▶ **REQUIRED ACTION**: Your output is the line containing "Lemma handleSubscribe_registry t" plus all lines after it to the end of the records, reproduced exactly, with nothing else.

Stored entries

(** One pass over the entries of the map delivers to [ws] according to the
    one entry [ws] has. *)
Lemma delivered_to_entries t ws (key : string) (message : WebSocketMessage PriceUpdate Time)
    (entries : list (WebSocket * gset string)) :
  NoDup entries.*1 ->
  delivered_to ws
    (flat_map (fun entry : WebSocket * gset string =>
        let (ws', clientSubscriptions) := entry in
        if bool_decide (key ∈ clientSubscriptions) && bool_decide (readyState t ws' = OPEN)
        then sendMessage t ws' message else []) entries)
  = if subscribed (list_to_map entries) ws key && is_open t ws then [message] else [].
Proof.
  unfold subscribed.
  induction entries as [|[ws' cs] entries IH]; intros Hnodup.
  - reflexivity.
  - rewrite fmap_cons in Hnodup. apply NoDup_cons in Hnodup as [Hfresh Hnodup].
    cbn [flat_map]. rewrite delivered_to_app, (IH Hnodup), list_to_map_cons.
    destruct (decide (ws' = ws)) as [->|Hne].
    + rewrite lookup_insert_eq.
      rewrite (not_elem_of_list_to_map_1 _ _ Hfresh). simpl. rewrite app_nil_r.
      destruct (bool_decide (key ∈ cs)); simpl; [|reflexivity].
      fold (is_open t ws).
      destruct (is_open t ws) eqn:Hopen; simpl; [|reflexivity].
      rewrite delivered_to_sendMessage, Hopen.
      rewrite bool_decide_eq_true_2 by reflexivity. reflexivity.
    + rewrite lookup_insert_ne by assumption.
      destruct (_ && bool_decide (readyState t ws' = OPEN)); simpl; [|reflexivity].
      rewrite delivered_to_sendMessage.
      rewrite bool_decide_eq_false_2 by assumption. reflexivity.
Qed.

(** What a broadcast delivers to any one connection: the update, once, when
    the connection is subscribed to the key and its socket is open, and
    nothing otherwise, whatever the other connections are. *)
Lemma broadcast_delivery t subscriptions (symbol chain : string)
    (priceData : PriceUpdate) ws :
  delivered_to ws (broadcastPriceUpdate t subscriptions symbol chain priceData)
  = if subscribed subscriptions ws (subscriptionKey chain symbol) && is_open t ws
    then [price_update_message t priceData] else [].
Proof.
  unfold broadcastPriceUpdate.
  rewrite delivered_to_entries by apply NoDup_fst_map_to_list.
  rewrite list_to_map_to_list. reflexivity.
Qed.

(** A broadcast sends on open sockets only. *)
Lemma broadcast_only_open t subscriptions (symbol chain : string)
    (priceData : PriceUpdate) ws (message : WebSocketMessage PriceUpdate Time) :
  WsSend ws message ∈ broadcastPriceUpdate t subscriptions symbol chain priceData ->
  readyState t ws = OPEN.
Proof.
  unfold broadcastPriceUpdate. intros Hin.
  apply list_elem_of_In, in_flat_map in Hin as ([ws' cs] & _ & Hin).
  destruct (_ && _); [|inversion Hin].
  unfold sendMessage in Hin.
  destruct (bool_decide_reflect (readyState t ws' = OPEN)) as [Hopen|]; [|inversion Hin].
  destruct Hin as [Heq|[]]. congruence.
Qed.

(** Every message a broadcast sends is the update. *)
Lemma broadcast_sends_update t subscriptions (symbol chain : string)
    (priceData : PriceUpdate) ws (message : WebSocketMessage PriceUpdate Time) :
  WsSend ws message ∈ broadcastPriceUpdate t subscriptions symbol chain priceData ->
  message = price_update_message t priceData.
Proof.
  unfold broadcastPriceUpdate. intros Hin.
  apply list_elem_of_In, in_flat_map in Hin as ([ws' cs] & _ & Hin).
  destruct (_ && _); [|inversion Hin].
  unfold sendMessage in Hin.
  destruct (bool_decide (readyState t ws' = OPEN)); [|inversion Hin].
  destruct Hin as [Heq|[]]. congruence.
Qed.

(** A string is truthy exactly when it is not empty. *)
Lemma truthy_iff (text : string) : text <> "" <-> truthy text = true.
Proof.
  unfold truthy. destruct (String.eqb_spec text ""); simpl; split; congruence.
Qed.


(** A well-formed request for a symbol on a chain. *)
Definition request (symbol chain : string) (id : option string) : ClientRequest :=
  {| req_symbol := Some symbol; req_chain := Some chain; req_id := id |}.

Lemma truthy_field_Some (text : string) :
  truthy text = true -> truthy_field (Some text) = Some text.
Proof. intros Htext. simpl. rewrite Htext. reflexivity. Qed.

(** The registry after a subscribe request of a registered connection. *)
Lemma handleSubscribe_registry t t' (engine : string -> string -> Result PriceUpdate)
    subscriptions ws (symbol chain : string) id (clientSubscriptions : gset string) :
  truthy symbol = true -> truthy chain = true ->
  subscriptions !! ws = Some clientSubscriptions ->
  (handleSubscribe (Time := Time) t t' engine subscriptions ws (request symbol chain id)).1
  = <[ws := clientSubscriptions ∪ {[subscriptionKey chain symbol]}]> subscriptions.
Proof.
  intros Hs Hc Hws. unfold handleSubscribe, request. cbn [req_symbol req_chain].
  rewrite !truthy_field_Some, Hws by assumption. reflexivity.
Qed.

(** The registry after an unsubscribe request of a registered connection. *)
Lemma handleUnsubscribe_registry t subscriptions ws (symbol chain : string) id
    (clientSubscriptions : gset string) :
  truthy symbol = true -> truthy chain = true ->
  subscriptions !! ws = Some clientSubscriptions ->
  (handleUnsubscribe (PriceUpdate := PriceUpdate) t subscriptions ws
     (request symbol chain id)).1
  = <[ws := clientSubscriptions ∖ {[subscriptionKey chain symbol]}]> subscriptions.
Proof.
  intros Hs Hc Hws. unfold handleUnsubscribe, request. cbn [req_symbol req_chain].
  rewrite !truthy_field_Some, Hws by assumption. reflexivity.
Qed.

▶ **WRITTEN ANSWER**:
Lemma handleSubscribe_registry t t' (engine : string -> string -> Result PriceUpdate)
    subscriptions ws (symbol chain : string) id (clientSubscriptions : gset string) :
  truthy symbol = true -> truthy chain = true ->
  subscriptions !! ws = Some clientSubscriptions ->
  (handleSubscribe (Time := Time) t t' engine subscriptions ws (request symbol chain id)).1
  = <[ws := clientSubscriptions ∪ {[subscriptionKey chain symbol]}]> subscriptions.
Proof.
  intros Hs Hc Hws. unfold handleSubscribe, request. cbn [req_symbol req_chain].
  rewrite !truthy_field_Some, Hws by assumption. reflexivity.
Qed.

(** The registry after an unsubscribe request of a registered connection. *)
Lemma handleUnsubscribe_registry t subscriptions ws (symbol chain : string) id
    (clientSubscriptions : gset string) :
  truthy symbol = true -> truthy chain = true ->
  subscriptions !! ws = Some clientSubscriptions ->
  (handleUnsubscribe (PriceUpdate := PriceUpdate) t subscriptions ws
     (request symbol chain id)).1
  = <[ws := clientSubscriptions ∖ {[subscriptionKey chain symbol]}]> subscriptions.
Proof.
  intros Hs Hc Hws. unfold handleUnsubscribe, request. cbn [req_symbol req_chain].
  rewrite !truthy_field_Some, Hws by assumption. reflexivity.
Qed.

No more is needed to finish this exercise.